= Exercise requirements =
As soon as the line containing "Lemma filter_notin (l" appears in the material below, start returning lines exactly, and end with the line containing "revert p. induction".

= Supplied material =

* * * * * * *

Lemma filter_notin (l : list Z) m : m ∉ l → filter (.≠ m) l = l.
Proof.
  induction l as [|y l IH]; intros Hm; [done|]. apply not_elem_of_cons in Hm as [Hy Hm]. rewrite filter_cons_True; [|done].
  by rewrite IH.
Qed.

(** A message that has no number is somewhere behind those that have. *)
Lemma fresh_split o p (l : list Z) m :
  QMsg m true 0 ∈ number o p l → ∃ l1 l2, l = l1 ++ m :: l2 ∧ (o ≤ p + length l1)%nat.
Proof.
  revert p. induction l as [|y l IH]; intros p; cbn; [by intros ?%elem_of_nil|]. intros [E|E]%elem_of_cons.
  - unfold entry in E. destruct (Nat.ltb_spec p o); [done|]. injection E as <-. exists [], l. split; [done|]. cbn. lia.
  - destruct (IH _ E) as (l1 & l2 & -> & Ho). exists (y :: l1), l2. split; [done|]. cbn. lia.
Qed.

* * * * * * *

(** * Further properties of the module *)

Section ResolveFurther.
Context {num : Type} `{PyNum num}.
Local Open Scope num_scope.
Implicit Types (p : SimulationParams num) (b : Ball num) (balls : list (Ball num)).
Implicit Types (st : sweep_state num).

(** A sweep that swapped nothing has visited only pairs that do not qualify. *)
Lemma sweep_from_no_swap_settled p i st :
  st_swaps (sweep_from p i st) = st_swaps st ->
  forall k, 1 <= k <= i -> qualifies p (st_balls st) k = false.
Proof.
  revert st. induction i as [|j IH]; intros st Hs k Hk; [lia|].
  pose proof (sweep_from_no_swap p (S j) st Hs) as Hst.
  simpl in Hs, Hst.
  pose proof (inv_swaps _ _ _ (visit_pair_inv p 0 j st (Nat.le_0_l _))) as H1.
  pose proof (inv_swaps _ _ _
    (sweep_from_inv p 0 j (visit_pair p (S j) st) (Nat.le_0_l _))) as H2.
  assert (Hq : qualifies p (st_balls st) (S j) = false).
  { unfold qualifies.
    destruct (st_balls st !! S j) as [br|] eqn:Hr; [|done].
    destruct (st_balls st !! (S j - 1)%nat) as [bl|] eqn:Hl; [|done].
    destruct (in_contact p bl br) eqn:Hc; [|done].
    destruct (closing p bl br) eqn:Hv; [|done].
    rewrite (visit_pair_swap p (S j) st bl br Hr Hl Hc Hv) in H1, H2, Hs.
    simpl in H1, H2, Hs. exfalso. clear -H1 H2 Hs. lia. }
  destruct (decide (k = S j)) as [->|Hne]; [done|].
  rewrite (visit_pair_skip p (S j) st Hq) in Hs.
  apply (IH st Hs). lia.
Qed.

* * * * * * *

= Your response =
Lemma filter_notin (l : list Z) m : m ∉ l → filter (.≠ m) l = l.
Proof.
  induction l as [|y l IH]; intros Hm; [done|]. apply not_elem_of_cons in Hm as [Hy Hm]. rewrite filter_cons_True; [|done].
  by rewrite IH.
Qed.

(** A message that has no number is somewhere behind those that have. *)
Lemma fresh_split o p (l : list Z) m :
  QMsg m true 0 ∈ number o p l → ∃ l1 l2, l = l1 ++ m :: l2 ∧ (o ≤ p + length l1)%nat.
Proof.
  revert p. induction l as [|y l IH]; intros p; cbn; [by intros ?%elem_of_nil|]. intros [E|E]%elem_of_cons.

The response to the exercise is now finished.